I would select PJ Harvey to do the theme
song. Something along the lines of the haunting Nickel Under the Foot end
credit track she did last year for the Tim Robbins written/directed film
The Cradle Will Rock. -Darkly liltingly periodesque and strangely,
ingratiatingly hummable.
Olsen Ross
I'd go with either Annie Lennox or Vanessa
Williams for a sultry yet strong beat song (like we had with "Original
Sin"), or going in the opposite direction -- for a period feel, I'd pick
someone like Harry Connick Jr, who imitates
that style of music so very well.
Barbara
Cyphrevoudou1@aol.com
I agree. I think that Harry Connick Jr would
be a good choice to sing the theme for the sequel. Give the song a 1930s
swing to it, and make it connect with the plot that the Shadow has
to tangle with. Just keep the theme song away from heavy rock or metal groups
like Metallica or Limp
Bizkit. I mean, have you heard the theme to Mission:
Impossible 2?
Nick
I don't really think that a sequel needs a modern day rock and roll type
song to sell the film/soundtrack. What relationship did the Gun's
and Roses song have to Terminator 2: Judgement
Day? What did all those rock songs on the Lost
in Space soundtrack have to do with the film? Basically, market considerations.

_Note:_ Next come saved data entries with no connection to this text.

(** Without the restriction the invariant fails: [advance(-1)] on a fresh
    scanner leaves the position at -1. *)
Lemma position_invariant_backward_fails :
  ~ position_invariant (js "abc"%string) [Advance (-1)].
Proof.
  unfold position_invariant, in_range. vm_compute. intros [H _]. apply H. reflexivity.
Qed.

(** ** Peek and consume *)

(** C6, as amended. Peek/consume duality: for every count [c >= 0] and
    every position [p] within the input, [consume(c)] returns exactly the
    string that [peek(c)] returns in the same state, and after [consume(c)]
    the position is [p] plus the logical character length of that string. *)
Theorem peek_consume_duality_forward (s : jsstring) (p c : Z) :
  0 <= p <= charCount (new_StringScanner s) -> 0 <= c ->
  peek_consume_duality s p c.
Proof.
  intros Hp Hc. unfold peek_consume_duality. cbv zeta.
  unfold consume. cbn [run fst snd]. split; [reflexivity|]. split; [reflexivity|].
  rewrite peek_chars by assumption. eexists. split; [reflexivity|].
  rewrite charLength_range, code_points_range. split; [reflexivity|].
  rewrite new_charCount in Hp.
  cbn [advance scanner_at set_charIndex charIndex charCount].
  rewrite new_charCount, length_firstn, length_skipn. lia.
Qed.

(** An instance: [consume(5)] at position 1 of [abc]. *)
Lemma peek_consume_duality_forward_witness :
  peek_consume_duality (js "abc"%string) 1 5.
Proof.
  apply peek_consume_duality_forward; [rewrite new_charCount; simpl; lia | lia].
Defined.

(** For a negative count the duality fails: at position 1 of [ab],
    [peek(-1)] is the empty string and [consume(-1)] moves the position to 0,
    not to 1 + 0. *)
Lemma peek_consume_duality_backward_fails :
  ~ peek_consume_duality (js "ab"%string) 1 (-1).
Proof.
  unfold peek_consume_duality. cbv zeta. intros (_ & _ & text & P & _ & H).
  vm_compute in P. injection P as <-. vm_compute in H. discriminate.
Qed.

(** ** Atomic failure *)

Section Atomic.

Lemma advance_charLength_nil sc r :
  in_range sc -> r = [] -> advance (_charLength sc r) sc = sc.
Proof. intros R ->. apply advance_0, R. Qed.
Lemma not_allDay_test b :
  ~ allDay b ->
  (Time.Hour (Booking.StartTime b) =? 0) && (Time.Minute (Booking.StartTime b) =? 0)
  = false.
Proof.
  intros Hn. apply andb_false_iff.
  destruct (Z.eqb_spec (Time.Hour (Booking.StartTime b)) 0) as [Hh|Hh]; [|by left].
  destruct (Z.eqb_spec (Time.Minute (Booking.StartTime b)) 0) as [Hm|Hm]; [|by right].
  destruct Hn. by split.
Qed.

(** Neither clamp fires: the hours are those between start and end. *)
Lemma unclamped_hours b s e :
  ~ allDay b ->
  s <= Time.Hour (Booking.StartTime b) ->
  Time.Hour (Booking.EndTime b) <= e ->
  calculateBookingHoursInRange b s e
  = let hours :=
      Duration.Hours (Time.Sub (Booking.EndTime b) (Booking.StartTime b)) in
    if decide (hours < 0)%Qc then 0%Qc else hours.
Proof.
  intros Hn Hs He. unfold calculateBookingHoursInRange.
  rewrite (not_allDay_test _ Hn).
  rewrite (proj2 (Z.ltb_ge _ _) Hs), (proj2 (Z.ltb_ge _ _) He). reflexivity.
Qed.

(** The clamp of the start works to the minute: a booking that is over
    when the window opens counts for nothing. *)
Lemma before_window_zero b s e :
  ~ allDay b ->
  Time.Hour (Booking.StartTime b) < s ->
  Time.Hour (Booking.EndTime b) <= e ->
  time.unixNano (Booking.EndTime b) <= clockInstant (Booking.StartTime b) s ->
  calculateBookingHoursInRange b s e = 0%Qc.
Proof.
  intros Hn Hs He Hend. unfold calculateBookingHoursInRange.
  rewrite (not_allDay_test _ Hn).
  rewrite (proj2 (Z.ltb_lt _ _) Hs), (proj2 (Z.ltb_ge _ _) He).
  rewrite Date_same_day. cbv zeta. apply clip_nonpos.
  unfold Time.Sub, time.minDuration, time.maxDuration. simpl.
  repeat case_match; lia.
Qed.

(** So does the clamp of the end, when the end hour is past the closing
    hour: a booking that starts at or after closing counts for nothing. *)
Lemma after_window_zero b s e :
  ~ allDay b ->
  s <= Time.Hour (Booking.StartTime b) ->
  e < Time.Hour (Booking.EndTime b) ->
  clockInstant (Booking.EndTime b) e <= time.unixNano (Booking.StartTime b) ->
  calculateBookingHoursInRange b s e = 0%Qc.
Proof.
  intros Hn Hs He Hstart. unfold calculateBookingHoursInRange.
  rewrite (not_allDay_test _ Hn).
  rewrite (proj2 (Z.ltb_ge _ _) Hs), (proj2 (Z.ltb_lt _ _) He).
  rewrite Date_same_day. cbv zeta. apply clip_nonpos.
  unfold Time.Sub, time.minDuration, time.maxDuration. simpl.
  repeat case_match; lia.
Qed.

(** C2, at a booking the code gets wrong.  Monday 18:00-18:30 lies after
    the window 6-18 on its day and is not flagged all-day, yet it is counted
    for half an hour: the end is clamped only when its hour exceeds the
    closing hour, and 18 does not exceed 18. *)
Theorem half_hour_after_closing_counted :
  OperatingWindow 6 18
  /\ ~ allDay evening_booking
  /\ Time.Date (Booking.StartTime evening_booking)
     = Time.Date (Booking.EndTime evening_booking)
  /\ clockInstant (Booking.StartTime evening_booking) 18
     <= time.unixNano (Booking.StartTime evening_booking)
  /\ calculateBookingHoursInRange evening_booking 6 18
     = (float64 1 / float64 2)%Qc
  /\ calculateBookingHoursInRange evening_booking 6 18 <> 0%Qc.
Proof.
  split; [unfold OperatingWindow; lia|].
  split; [intros [Hh _]; vm_compute in Hh; discriminate Hh|].
  split; [reflexivity|].
  split; [vm_compute; discriminate|].
  split; [apply Qc_is_canon; vm_compute; reflexivity|].
  intros H. apply (f_equal Qcanon.this) in H. vm_compute in H. discriminate H.
Qed.

(** C3 as stated fails when the window opens at midnight: Monday
    00:00-01:00 lies inside the window 0-18 on its own day and lasts one
    hour, and is counted for the eighteen hours of the window. *)
Lemma inside_window_midnight :
  OperatingWindow 0 18
  /\ wellFormed midnight_booking
  /\ insideWindow midnight_booking 0 18
  /\ calculateBookingHoursInRange midnight_booking 0 18 = float64 18
  /\ Duration.Hours (Booking.Duration midnight_booking) = float64 1
  /\ calculateBookingHoursInRange midnight_booking 0 18
     <> Duration.Hours (Booking.Duration midnight_booking).
Proof.
  split; [unfold OperatingWindow; lia|].
  split; [split; reflexivity|].
  split; [repeat split; vm_compute; congruence|].
  split; [apply Qc_is_canon; vm_compute; reflexivity|].
  split; [apply Qc_is_canon; vm_compute; reflexivity|].
  intros H. apply (f_equal Qcanon.this) in H. vm_compute in H. discriminate H.
Qed.

(** C3, amended: a booking that is not flagged all-day, does not end before
    it starts, and has start and end within [startHour, endHour) on one
    calendar day is counted for its duration in hours. *)
Theorem inside_window_hours b s e :
  wellFormed b -> ~ allDay b -> insideWindow b s e ->
  calculateBookingHoursInRange b s e = Duration.Hours (Booking.Duration b).
Proof.
  intros [Hd Hle] Hn (_ & [Hs _] & [_ He]).
  rewrite unclamped_hours by (auto; lia).
  cbv zeta. rewrite Hd. case_decide as Hneg; [|done].
  apply Hours_sign, Sub_sign in Hneg.
  unfold Time.Before in Hle. apply Z.ltb_ge in Hle. lia.
Qed.

Lemma inside_window_hours_witness :
  wellFormed morning_booking /\ ~ allDay morning_booking
  /\ insideWindow morning_booking 6 18
  /\ calculateBookingHoursInRange morning_booking 6 18
     = Duration.Hours (Booking.Duration morning_booking).
Proof.
  assert (Hw : wellFormed morning_booking) by (split; reflexivity).
  assert (Hn : ~ allDay morning_booking)
    by (intros [Hh _]; vm_compute in Hh; discriminate Hh).
  assert (Hi : insideWindow morning_booking 6 18)
    by (repeat split; vm_compute; congruence).
  split; [exact Hw|]. split; [exact Hn|]. split; [exact Hi|].
  exact (inside_window_hours morning_booking 6 18 Hw Hn Hi).
Defined.

(** C4: a booking whose start reads hour 0 and minute 0 is counted for
    exactly endHour - startHour, whatever its end; the difference is the
    mathematical one whenever the subtraction of the two ints does not
    overflow, as for every pair of hours of a day. *)
Theorem all_day_full_window b s e :
  Time.Hour (Booking.StartTime b) = 0 ->
  Time.Minute (Booking.StartTime b) = 0 ->
  is_int64 (e - s) ->
  calculateBookingHoursInRange b s e = float64 (e - s).
Proof.
  intros Hh Hm Hr. rewrite allDay_hours by (by split).
  unfold int_sub. by rewrite int64_small.
Qed.

Lemma all_day_full_window_witness :
  calculateBookingHoursInRange tuesday_booking 6 18 = float64 (18 - 6).
Proof.
  apply (all_day_full_window tuesday_booking 6 18).
  - reflexivity.
  - reflexivity.
  - unfold is_int64. lia.
Defined.

(** C5: for every booking and every operating window, the hours counted
    are never negative. *)
Theorem hours_never_negative b s e :
  OperatingWindow s e -> (0 <= calculateBookingHoursInRange b s e)%Qc.
Proof.
  intros (Hs & He & Hlt). unfold calculateBookingHoursInRange.
  destruct (_ && _).
  - unfold int_sub. rewrite int64_small by (unfold is_int64; lia).
    rewrite <- float64_0. apply (proj1 (float64_le 0 (e - s))). lia.
  - cbv zeta. case_decide as Hneg.
    + apply Qcle_refl.
    + by apply Qcnot_lt_le.
Qed.

Lemma hours_never_negative_witness :
  OperatingWindow 6 18
  /\ (0 <= calculateBookingHoursInRange evening_booking 6 18)%Qc.
Proof.
  assert (Hw : OperatingWindow 6 18) by (unfold OperatingWindow; lia).
  split; [exact Hw|].
  exact (hours_never_negative evening_booking 6 18 Hw).
Defined.

(** C10: a booking that is not flagged all-day can be counted for more
    than endHour - startHour.  Monday 07:00 to Wednesday 17:00 is counted
    for 58 hours against a window of 12: the end keeps its own calendar
    day. *)
Theorem multi_day_exceeds_window :
  exists b s e,
    OperatingWindow s e /\ ~ allDay b /\ wellFormed b
    /\ Time.Weekday (Booking.StartTime b) = time.Monday
    /\ Time.Weekday (Booking.EndTime b) = time.Wednesday
    /\ calculateBookingHoursInRange b s e = float64 58
    /\ (float64 (e - s) < calculateBookingHoursInRange b s e)%Qc.
Proof.
  exists multi_day_booking, 6, 18.
  split; [unfold OperatingWindow; lia|].
  split; [intros [Hh _]; vm_compute in Hh; discriminate Hh|].
  split; [split; reflexivity|].
  split; [reflexivity|].
  split; [reflexivity|].
  split; [apply Qc_is_canon; vm_compute; reflexivity|].
  vm_compute. reflexivity.
Qed.

(** ** The start of the week *)

(** C6: [getWeekStart] goes back to the most recent Monday.  It subtracts
    (weekday - Monday + 7) mod 7 calendar days, between 0 and 6, and lands
    on a Monday; from a Monday it stays on the same calendar day, from a
    Sunday it goes back six days. *)
Theorem getWeekStart_most_recent_monday (date : Time.t) :
  let n := (Time.Weekday date - time.Monday + 7) mod 7 in
  getWeekStart date = Time.AddDate date 0 0 (- n)
  /\ 0 <= n <= 6
  /\ Time.unixDay (getWeekStart date) = Time.unixDay date - n
  /\ Time.Weekday (getWeekStart date) = time.Monday
  /\ (Time.Weekday date = time.Monday ->
      Time.Date (getWeekStart date) = Time.Date date)
  /\ (Time.Weekday date = time.Sunday ->
      Time.unixDay (getWeekStart date) = Time.unixDay date - 6).
Proof.
  intros n.
  assert (Hday : Time.unixDay (getWeekStart date) = Time.unixDay date - n).
  { rewrite getWeekStart_unix. fold n.
    replace (time.unixNano date - n * time.secondsPerDay * 1000000000)
      with (time.unixNano date + (- n) * time.secondsPerDay * 1000000000) by lia.
    rewrite unixDay_shift. lia. }
  assert (Hn : 0 <= n <= 6) by (subst n; div_lia).
  split; [|split; [|split; [|split; [|split]]]].
  - rewrite getWeekStart_unix, AddDate_days. fold n. f_equal. lia.
  - exact Hn.
  - exact Hday.
  - unfold Time.Weekday in *. rewrite Hday. subst n.
    unfold time.Monday, time.Thursday in *. div_lia.
  - intros Hmon. unfold Time.Date. rewrite Hday.
    replace n with 0 by (subst n; rewrite Hmon; reflexivity).
    by rewrite Z.sub_0_r.
  - intros Hsun. rewrite Hday.
    replace n with 6 by (subst n; rewrite Hsun; reflexivity). done.
Qed.

Lemma getWeekStart_sunday_witness :
  Time.Weekday sunday_1430 = time.Sunday
  /\ Time.unixDay (getWeekStart sunday_1430) = Time.unixDay sunday_1430 - 6
  /\ Time.Date (getWeekStart (at_ 1 8 0)) = Time.Date (at_ 1 8 0).
Proof.
  split; [reflexivity|]. split.
  - destruct (getWeekStart_most_recent_monday sunday_1430)
      as (_ & _ & _ & _ & _ & Hsun).
    apply Hsun. reflexivity.
  - destruct (getWeekStart_most_recent_monday (at_ 1 8 0))
      as (_ & _ & _ & _ & Hmon & _).
    apply Hmon. reflexivity.
Defined.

To tell the kids that these artists had a song in this movie and that they
should go out and buy the sountrack right now. Original
Sin was a good song and did have a nice connection to the film via
the altered lyrics. But never was a hint of that theme used in Goldsmith's
orchestral score.
My idea, totally uncommerical, would be to have someone like Harry
Connick or Tony Bennett or some good
torch song singers take some tunes from the thirties
or forties and belt them out like they did back then. Maybe update
the orchestration, but keep the period recognizable. Maybe even
Madonna. Maybe her acting in Dick Tracy
wasn't the best, but the songs she sang worked in the context of the film.
I don't think having N'Sync or The
Backstreet Boys sing "The Shadow Knows" is going to get too many
people into the theater. They might buy the album, but they woulnd't sit
through a 100 minute pulp adventure to hear their band sing a song. "The
Way You Look Tonight" sung by Madonna or "Anything
Goes" by Harry Connick. Something different, not necessarily what
you'd expect. But The Shadow never went for the obvious.